Allium schoenoprasum, Amaryllidaceae family

 

Chive leaves have an onion flavor that’s much more delicate and mild than regular onion. (Think of it as a green onion, though not as a strong.) The chive plant grows throughout the spring and summer, and you can continue snipping off the round, hollow leaves and using them throughout the year. Chives grow in a clump, reaching heights of 12 inches and growing back year after year.

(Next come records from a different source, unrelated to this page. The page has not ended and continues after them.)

(* ===== verification/CodecBranch.v ===== *)
(** The branches the BPF codec encodes decode back to the requested target,
    and the size answers of the codecs agree with what they emit. *)

From S2P Require Import Prelude Text Common Ir Bpf BpfDecode BpfAsm BpfRoundTrip Codec.

(** * Slot distances *)

(** The absolute address [k] slots after the instruction at [a]. *)
Definition slot_target (a k : Z) : Z := wrap64 (wrap64 (a + INSN_SIZE) + wrap64 (k * INSN_SIZE)).

Lemma wrap_add_idemp a b : wrap64 (wrap64 a + b) = wrap64 (a + b).
Proof. unfold wrap. apply Zplus_mod_idemp_l. Qed.

Lemma codec_slot_offset_spec a t : in_range 64 t ->
  (exists k, - 2 ^ 15 <= k < 2 ^ 15 /\ t = slot_target a k /\ codec_slot_offset a t = Ok k) \/
  ((forall k, - 2 ^ 15 <= k < 2 ^ 15 -> t <> slot_target a k) /\
   exists msg, codec_slot_offset a t = Err (OutOfRange msg)).
Proof.
  intros Ht. unfold codec_slot_offset, slot_target, INSN_SIZE. set (next := wrap64 (a + 8)).
  assert (in_range 64 next) as Hn by (apply wrap_range; lia).
  rewrite wrap_sint_sub by done. set (delta := sint 64 (wrap64 (t - next))).
  assert (wrap64 delta = wrap64 (t - next)) as Hd by (apply wrap_sint; [lia|apply wrap_range; lia]).
  assert (t = wrap64 (next + wrap64 delta)) as Etd.
  { rewrite Hd. rewrite (Z.add_comm next), wrap_add_idemp. replace (t - next + next) with t by lia.
    symmetry. by apply wrap_small. }
  assert (- 2 ^ 63 <= delta < 2 ^ 63) as Hdr by (apply (sint_range 64); [lia|apply wrap_range; lia]).
  assert (forall k, - 2 ^ 15 <= k < 2 ^ 15 -> t = wrap64 (next + wrap64 (k * 8)) -> delta = k * 8) as Huniq.
  { intros k Hk E. subst delta. rewrite E.
    assert (wrap64 (wrap64 (next + wrap64 (k * 8)) - next) = wrap64 (k * 8)) as ->.
    { unfold wrap at 1 2. rewrite Zminus_mod_idemp_l.
      replace (next + wrap64 (k * 8) - next) with (wrap64 (k * 8)) by lia.
      apply Z.mod_small, wrap_range. lia. }
    apply sint64_wrap. lia. }
  destruct (Z.eqb_spec (Z.rem delta 8) 0) as [Er|Er]; cbn [negb].
  - pose proof (Z.quot_rem delta 8 ltac:(lia)) as Eq. rewrite Er in Eq.
    destruct (_ && _) eqn:Hr.
    + left. exists (Z.quot delta 8). split; [lia|]. split; [|done]. rewrite Etd at 1.
      do 3 f_equal. lia.
    + right. split; [|eauto]. intros k Hk E. apply Huniq in E; [|done].
      assert (Z.quot delta 8 = k) by lia. lia.
  - right. split; [|eauto]. intros k Hk E. apply Huniq in E; [|done]. apply Er.
    rewrite E. apply Z.rem_mul. lia.
Qed.
(* ===== verification/Signatures.v ===== *)
(** Byte-pattern signatures (src/src/signatures/mod.rs) and the database of
    the CRT helpers (src/src/signatures/x86_64.rs). *)

From S2P Require Import Prelude Text.

(** Scanning has no error value; an address past the end overflows. *)
Inductive Error : Type := .

Inductive PatternByte : Type := Exact (b : Z) | Wild.

Record Signature : Type := { s_name : list byte; pattern : list PatternByte }.
Record Match : Type := { m_addr : Z; m_name : list byte }.

(** One position of the loop: [bytes[i] != *b] on an exact byte. *)
Definition pattern_matches_at (bytes : list byte) (pat : list PatternByte) : res Error bool :=
  if len bytes <? len pat then Ok false
  else
    foldM (fun ok '(i, p) =>
      match p with
      | Exact b => if (ok : bool) then x ← index bytes i; Ok (u8 x =? b) else Ok false
      | Wild => Ok ok
      end) true (zip (seqZ 0 (len pat)) pat).

Definition scan_offset (bytes : list byte) (base_addr : Z) (sig : Signature)
    (matches : list Match) (offset : Z) : res Error (list Match) :=
  rest ← slice bytes offset (len bytes);
  hit ← pattern_matches_at rest (pattern sig);
  if (hit : bool) then
    a ← usize_add base_addr offset;
    Ok (matches ++ [{| m_addr := a; m_name := s_name sig |}])
  else Ok matches.

Definition scan_sig (bytes : list byte) (base_addr : Z) (matches : list Match) (sig : Signature)
    : res Error (list Match) :=
  if bool_decide (pattern sig = []) || (len bytes <? len (pattern sig)) then Ok matches
  else
    let last := len bytes - len (pattern sig) in
    foldM (scan_offset bytes base_addr sig) matches (seqZ 0 (last + 1)).

Definition scan (bytes : list byte) (base_addr : Z) (db : list Signature) : res Error (list Match) :=
  matches ← foldM (scan_sig bytes base_addr) [] db;
  Ok (sort_by_key m_addr matches).

(** [pat!(...)]: [None] stands for [_]. *)
Definition pat (l : list (option Z)) : list PatternByte :=
  map (fun o => match o with Some b => Exact b | None => Wild end) l.

Section crt.
Let x (b : Z) : option Z := Some b.
Let w : option Z := None.

Definition CRT_HELPERS_X86_64 : list Signature :=
  [{| s_name := str "deregister_tm_clones";
      pattern := pat [x 0x48; x 0x8d; x 0x3d; w; w; w; w; x 0x48; x 0x8d; x 0x05; w; w; w; w;
        x 0x48; x 0x39; x 0xf8; x 0x74; w; x 0x48; x 0x8b; x 0x05; w; w; w; w; x 0x48; x 0x85;
        x 0xc0; x 0x74; w; x 0xff; x 0xe0] |};
   {| s_name := str "register_tm_clones";
      pattern := pat [x 0x48; x 0x8d; x 0x3d; w; w; w; w; x 0x48; x 0x8d; x 0x35; w; w; w; w;
        x 0x48; x 0x29; x 0xfe; x 0x48; x 0x89; x 0xf0; x 0x48; x 0xc1; x 0xee; x 0x3f; x 0x48;
        x 0xc1; x 0xf8; x 0x03; x 0x48; x 0x01; x 0xc6; x 0x48; x 0xd1; x 0xfe; x 0x74; w] |};
   {| s_name := str "__do_global_dtors_aux";
      pattern := pat [x 0xf3; x 0x0f; x 0x1e; x 0xfa; x 0x80; x 0x3d; w; w; w; w; x 0x00; x 0x75;
        w; x 0x55; x 0x48; x 0x83; x 0x3d; w; w; w; w; x 0x00; x 0x48; x 0x89; x 0xe5; x 0x74;
        w] |};
   {| s_name := str "frame_dummy";
      pattern := pat [x 0xf3; x 0x0f; x 0x1e; x 0xfa; x 0xe9; w; w; w; w] |}].
End crt.

(** * Matching *)

(** [bytes] starts with a text of the pattern. *)
Fixpoint fits (bytes : list byte) (p : list PatternByte) {struct p} : bool :=
  match p, bytes with
  | [], _ => true
  | Wild :: p', _ :: bytes' => fits bytes' p'
  | Exact b :: p', x :: bytes' => (u8 x =? b) && fits bytes' p'
  | _ :: _, [] => false
  end.

Lemma fits_short bytes p : len bytes < len p -> fits bytes p = false.
Proof.
  revert bytes. induction p as [|[b|] p IH]; intros [|x bytes] H; unfold len in *; simpl in *;
    try lia; try done; rewrite IH; (lia || by rewrite ?andb_false_r).
Qed.

Lemma pattern_matches_at_fits bytes p : pattern_matches_at bytes p = Ok (fits bytes p).
Proof.
  unfold pattern_matches_at. destruct (Z.ltb_spec (len bytes) (len p)) as [H|H].
  { by rewrite fits_short. }
  (* The loop from position [k], the bytes before it consumed. *)
  assert (forall p pre post ok, len p <= len post ->
    foldM (fun ok '(i, p) =>
      match p with
      | Exact b => if (ok : bool) then x ← index (E:=Error) (pre ++ post) i; Ok (u8 x =? b) else Ok false
      | Wild => Ok ok
      end) ok (zip (seqZ (len pre) (len p)) p) = Ok (ok && fits post p)) as G.
  { clear. induction p as [|q p IH]; intros pre post ok Hl; [cbn; by rewrite andb_true_r|].
    destruct post as [|x post]; [unfold len in Hl; simpl in Hl; lia|].
    assert (seqZ (len pre) (len (q :: p)) = len pre :: seqZ (len (pre ++ [x])) (len p)) as ->.
    { rewrite len_app. unfold len. simpl length. rewrite seqZ_cons by lia.
      f_equal. f_equal; lia. }
    cbn [zip zip_with foldM]. change (x :: post) with ([x] ++ post). rewrite (assoc_L (++)).
    assert (len p <= len post) as Hl' by (unfold len in *; simpl in Hl; lia).
    destruct q as [b|]; cbn [fits app].
    - destruct ok.
      + assert (index (E:=Error) ((pre ++ [x]) ++ post) (len pre) = Ok x) as ->.
        { unfold index, get, len. rewrite (proj2 (Z.leb_le 0 (Z.of_nat (length pre))) (Nat2Z.is_nonneg _)).
          rewrite Nat2Z.id, <- (assoc_L (++)). change ([x] ++ post) with (x :: post).
          by rewrite list_lookup_middle. }
        cbn [mbind res_bind]. by rewrite (IH (pre ++ [x])).
      + cbn [mbind res_bind]. by rewrite (IH (pre ++ [x])).
    - cbn [mbind res_bind]. by rewrite (IH (pre ++ [x])). }
  exact (G p [] bytes true H).
Qed.

(** * Scanning *)

(** The hit of [sig] at [off]. *)
Definition hit (bytes : list byte) (sig : Signature) (off : Z) : Prop :=
  pattern sig <> [] /\ 0 <= off /\ off + len (pattern sig) <= len bytes /\
  fits (drop (Z.to_nat off) bytes) (pattern sig) = true.

Definition hits_of (bytes : list byte) (base : Z) (sig : Signature) : list Match :=
  if bool_decide (pattern sig = []) || (len bytes <? len (pattern sig)) then []
  else
    (fun off => {| m_addr := base + off; m_name := s_name sig |}) <$>
      base.filter (fun off => fits (drop (Z.to_nat off) bytes) (pattern sig) = true)
        (seqZ 0 (len bytes - len (pattern sig) + 1)).

Lemma scan_offsets_ok bytes base sig offs : forall acc,
  base + len bytes <= 2 ^ 64 -> Forall (fun off => 0 <= off < len bytes) offs ->
  foldM (scan_offset bytes base sig) acc offs =
  Ok (acc ++ ((fun off => {| m_addr := base + off; m_name := s_name sig |}) <$>
       base.filter (fun off => fits (drop (Z.to_nat off) bytes) (pattern sig) = true) offs)).
Proof.
  induction offs as [|off offs IH]; intros acc Hb Ho; [by rewrite app_nil_r|].
  inversion_clear Ho as [|? ? H Ho']. cbn [foldM]. rewrite filter_cons.
  assert (scan_offset bytes base sig acc off =
    Ok (if fits (drop (Z.to_nat off) bytes) (pattern sig)
        then acc ++ [{| m_addr := base + off; m_name := s_name sig |}] else acc)) as ->.
  { unfold scan_offset. rewrite (slice_ok bytes off) by lia. cbn [mbind res_bind].
    assert (sub bytes off (len bytes) = drop (Z.to_nat off) bytes) as ->
      by (unfold sub; apply take_ge; rewrite length_drop; unfold len; lia).
    rewrite pattern_matches_at_fits. cbn [mbind res_bind].
    destruct (fits _ _); [|done]. unfold usize_add.
    by replace (base + off <? 2 ^ 64) with true by lia. }
  cbn [mbind res_bind]. rewrite IH by done. destruct (fits _ _).
  - rewrite decide_True by done. by rewrite <- (assoc_L (++)).
  - by rewrite decide_False by done.
Qed.

Lemma scan_sigs_ok bytes base db : forall acc, base + len bytes <= 2 ^ 64 ->
  foldM (scan_sig bytes base) acc db = Ok (acc ++ List.concat (map (hits_of bytes base) db)).
Proof.
  induction db as [|sig db IH]; intros acc Hb; [by rewrite app_nil_r|].
  cbn [foldM map List.concat].
  assert (scan_sig bytes base acc sig = Ok (acc ++ hits_of bytes base sig)) as ->.
  { unfold scan_sig, hits_of.
    destruct (bool_decide_reflect (pattern sig = [])) as [Hp|Hp]; [by rewrite app_nil_r|].
    destruct (Z.ltb_spec (len bytes) (len (pattern sig))) as [Hl|Hl]; [by rewrite app_nil_r|].
    cbn [orb]. apply scan_offsets_ok; [done|].
    apply Forall_forall. intros off Hoff. apply elem_of_seqZ in Hoff.
    assert (0 < len (pattern sig)) by (unfold len; destruct (pattern sig); [done|simpl; lia]). lia. }
  cbn [mbind res_bind]. rewrite IH by done. by rewrite <- (assoc_L (++)).
Qed.

Lemma elem_of_hits bytes base sig m : m ∈ hits_of bytes base sig <->
  exists off, hit bytes sig off /\ m = {| m_addr := base + off; m_name := s_name sig |}.
Proof.
  unfold hits_of, hit. destruct (bool_decide_reflect (pattern sig = [])) as [Hp|Hp]; cbn [orb].
  { rewrite elem_of_nil. split; [done|]. by intros (? & (? & _) & _). }
  destruct (Z.ltb_spec (len bytes) (len (pattern sig))) as [Hl|Hl].
  { rewrite elem_of_nil. split; [done|]. intros (? & (? & ? & ? & _) & _). lia. }
  rewrite list_elem_of_fmap. split.
  - intros (off & -> & Hoff). apply list_elem_of_filter in Hoff as [Hf Hs].
    apply elem_of_seqZ in Hs. exists off. split_and!; try done; lia.
  - intros (off & (_ & H1 & H2 & H3) & ->). exists off. split; [done|].
    apply list_elem_of_filter. split; [done|]. apply elem_of_seqZ. lia.
Qed.

(** C40: scanning is exact and does not panic on data inside the address
    space: the result, in ascending address order, holds one match per hit of
    each non-empty pattern of the database, and nothing else. *)
Theorem scan_exact (bytes : list byte) (base : Z) (db : list Signature) :
  base + len bytes <= 2 ^ 64 ->
  exists l, scan bytes base db = Ok l /\
    StronglySorted (fun a b => m_addr a <= m_addr b) l /\
    l ≡ₚ List.concat (map (hits_of bytes base) db) /\
    forall m, m ∈ l <-> exists sig off, In sig db /\ hit bytes sig off /\
                          m = {| m_addr := base + off; m_name := s_name sig |}.
Proof.
  intros Hb. unfold scan. rewrite scan_sigs_ok by done. cbn [mbind res_bind app].
  eexists. split; [done|]. split; [apply sort_by_key_sorted|]. split; [apply sort_by_key_perm|].
  intros m. rewrite (sort_by_key_perm m_addr), list_elem_of_In, List.in_concat.
  split.
  - intros (l & Hl & Hm). apply List.in_map_iff in Hl as (sig & <- & Hs).
    apply list_elem_of_In, elem_of_hits in Hm as (off & ? & ?). eauto.
  - intros (sig & off & Hs & Hh & ->). exists (hits_of bytes base sig).
    split; [by apply List.in_map|]. apply list_elem_of_In, elem_of_hits. eauto.
Qed.

(** An [endbr64; jmp] and zeros. *)
Definition frame : list byte := byte_of <$> [0x90; 0xf3; 0x0f; 0x1e; 0xfa; 0xe9; 1; 2; 3; 4].

Lemma scan_exact_witness :
  exists l, scan frame 0x1000 CRT_HELPERS_X86_64 = Ok l /\
    {| m_addr := 0x1001; m_name := str "frame_dummy" |} ∈ l.
Proof.
  destruct (scan_exact frame 0x1000 CRT_HELPERS_X86_64) as (l & Hl & _ & _ & Hm);
    [vm_compute; discriminate|].
  exists l. split; [exact Hl|]. apply Hm.
  exists (nth 3 CRT_HELPERS_X86_64 {| s_name := []; pattern := [] |}), 1.
  split; [cbn; tauto|]. split; [|reflexivity].
  unfold hit. split; [discriminate|]. split; [lia|]. split; [vm_compute; discriminate|].
  vm_compute. reflexivity.
Defined.

(** Two patterns that no bytes fit both. *)
Fixpoint clash (p q : list PatternByte) : bool :=
  match p, q with
  | Exact a :: p', Exact b :: q' => negb (a =? b) || clash p' q'
  | _ :: p', _ :: q' => clash p' q'
  | _, _ => false
  end.

Lemma clash_fits p : forall q bytes, clash p q = true -> fits bytes p = true -> fits bytes q = true -> False.
Proof.
  induction p as [|a p IH]; intros [|b q] [|x bytes] Hc Hp Hq; cbn in *;
    try done; try (by destruct a); try (by destruct b).
  destruct a as [a|], b as [b|]; rewrite ?andb_true_iff, ?orb_true_iff in *; cbn in *.
  - destruct Hc as [Hc|Hc]; [lia|]. eapply IH; [done|apply Hp|apply Hq].
  - eapply IH; [done|apply Hp|apply Hq].
  - eapply IH; [done|apply Hp|apply Hq].
  - eapply IH; [done|apply Hp|apply Hq].
Qed.

Definition all_clash (db : list Signature) : bool :=
  forallb (fun s => forallb (fun t => str_eqb (s_name s) (s_name t) || clash (pattern s) (pattern t)) db) db.

(** The CRT database is unambiguous: whatever the bytes, a scan with it
    names an address at most once. *)
Theorem crt_unambiguous (bytes : list byte) (base : Z) :
  base + len bytes <= 2 ^ 64 ->
  exists l, scan bytes base CRT_HELPERS_X86_64 = Ok l /\
    forall m n, m ∈ l -> n ∈ l -> m_addr m = m_addr n -> m = n.
Proof.
  intros Hb. unfold scan. rewrite scan_sigs_ok by done. cbn [mbind res_bind app].
  eexists. split; [done|].
  assert (forall m, m ∈ sort_by_key m_addr (List.concat (map (hits_of bytes base) CRT_HELPERS_X86_64)) ->
    exists sig off, In sig CRT_HELPERS_X86_64 /\ hit bytes sig off /\
      m = {| m_addr := base + off; m_name := s_name sig |}) as G.
  { intros m. rewrite (sort_by_key_perm m_addr), list_elem_of_In, List.in_concat.
    intros (l & Hl & Hm). apply List.in_map_iff in Hl as (sig & <- & Hs).
    apply list_elem_of_In, elem_of_hits in Hm as (off & ? & ?). eauto. }
  intros m n Hm Hn. apply G in Hm as (s & o & Hs & (_ & _ & _ & Hf) & ->).
  apply G in Hn as (t & o' & Ht & (_ & _ & _ & Hf') & ->). cbn [m_addr]. intros E.
  assert (o = o') as <- by lia. f_equal.
  assert (all_clash CRT_HELPERS_X86_64 = true) as Hc by (vm_compute; reflexivity).
  unfold all_clash in Hc. rewrite List.forallb_forall in Hc. specialize (Hc s Hs).
  cbv beta in Hc. rewrite List.forallb_forall in Hc. specialize (Hc t Ht). cbv beta in Hc.
  apply orb_true_iff in Hc as [Hc|Hc]; [by apply bool_decide_eq_true in Hc|].
  exfalso. by eapply clash_fits.
Qed.

Lemma crt_unambiguous_witness :
  exists l, scan frame 0x1000 CRT_HELPERS_X86_64 = Ok l /\
    forall m n, m ∈ l -> n ∈ l -> m_addr m = m_addr n -> m = n.
Proof. apply crt_unambiguous. vm_compute. discriminate. Defined.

As the weather grows warmer, chives produce beautiful purple flowers that attract bees. Like the flowers found on related plants, these flowers are actually clumps of many smaller flowers. While the chive leaves are most commonly used once they reach maturity, the flowers are also edible, yielding a similar flavor to the leaves.

 

Using Fresh Chives

 

While regular white or yellow onions hold up to cooking and other, more robust flavors, chives are more delicate. The leaves are most commonly used in dishes like creamy sauces and soups, usually added at the end of cooking to preserve flavor. Chives pair well with flavors like milk, cheese, eggs, poultry, potatoes, parsley, and dill.[i]

 

Preserving Chives

 

Because they’re so delicate, chives aren’t as easy to preserve as other herbs like basil or dill. But just because it’s difficult doesn’t mean it’s impossible!

 

Freezing Chive Leaves

Wash and dry chives, chop them in fine pieces, and freeze. Learn how in this article and this article.

 

Preserving Chive Flowers

Preserve the flowers in vinegar to create a delicious, pretty chive vinegar.

 

Drying Chives

 

This is the tough part. Unlike many other herbs, chives are extremely difficult to dry. They usually turn brow (almost “woody,” as one author called it) and lose their flavor.

If you have a lot of fresh chives, however, it wouldn’t hurt to try dehydrating them slowly using sunshine or a very low dehydrator setting. (Freezing is still the best method.)

 

How to Grow Chives

 

Chives like a loose, well-drained soil that’s rich in organic matter. They also like full sunshine and even, but moderate water while establishing themselves. They don’t grow very fast at first, and you may not get a harvest the first season. But once the chives establish themselves, these perennial plants will last for years to come!

Start chive seeds indoors 4-6 weeks before the last frost or sow directly in soil that’s at least 55 degrees F. For an indoor supply during the winter, plant chives in a pot so that you can move them indoors and harvest chives whenever needed.

As for chive’s relationship with other crops, plant chives next to carrots and tomatoes. Because they’re an onion-like plant, chives also deter pests like Japanese beetles, cucumber beetles, aphids, and slugs, as well as plant diseases like black spot on roses. (Realize that growing chives next to peas and beans isn’t recommended, due to their antagonistic relationship.) The tea is also used on plants that have mildew.[ii]

 

Conclusion – How to Grow and Use Chives

 

They have a delicate onion flavor, but common chives are delicious in the right meals. They’re also one of the best kitchen herbs, since they grow throughout the season, producing prolifically once established. Now that you know how to grow and use chives, go plant some!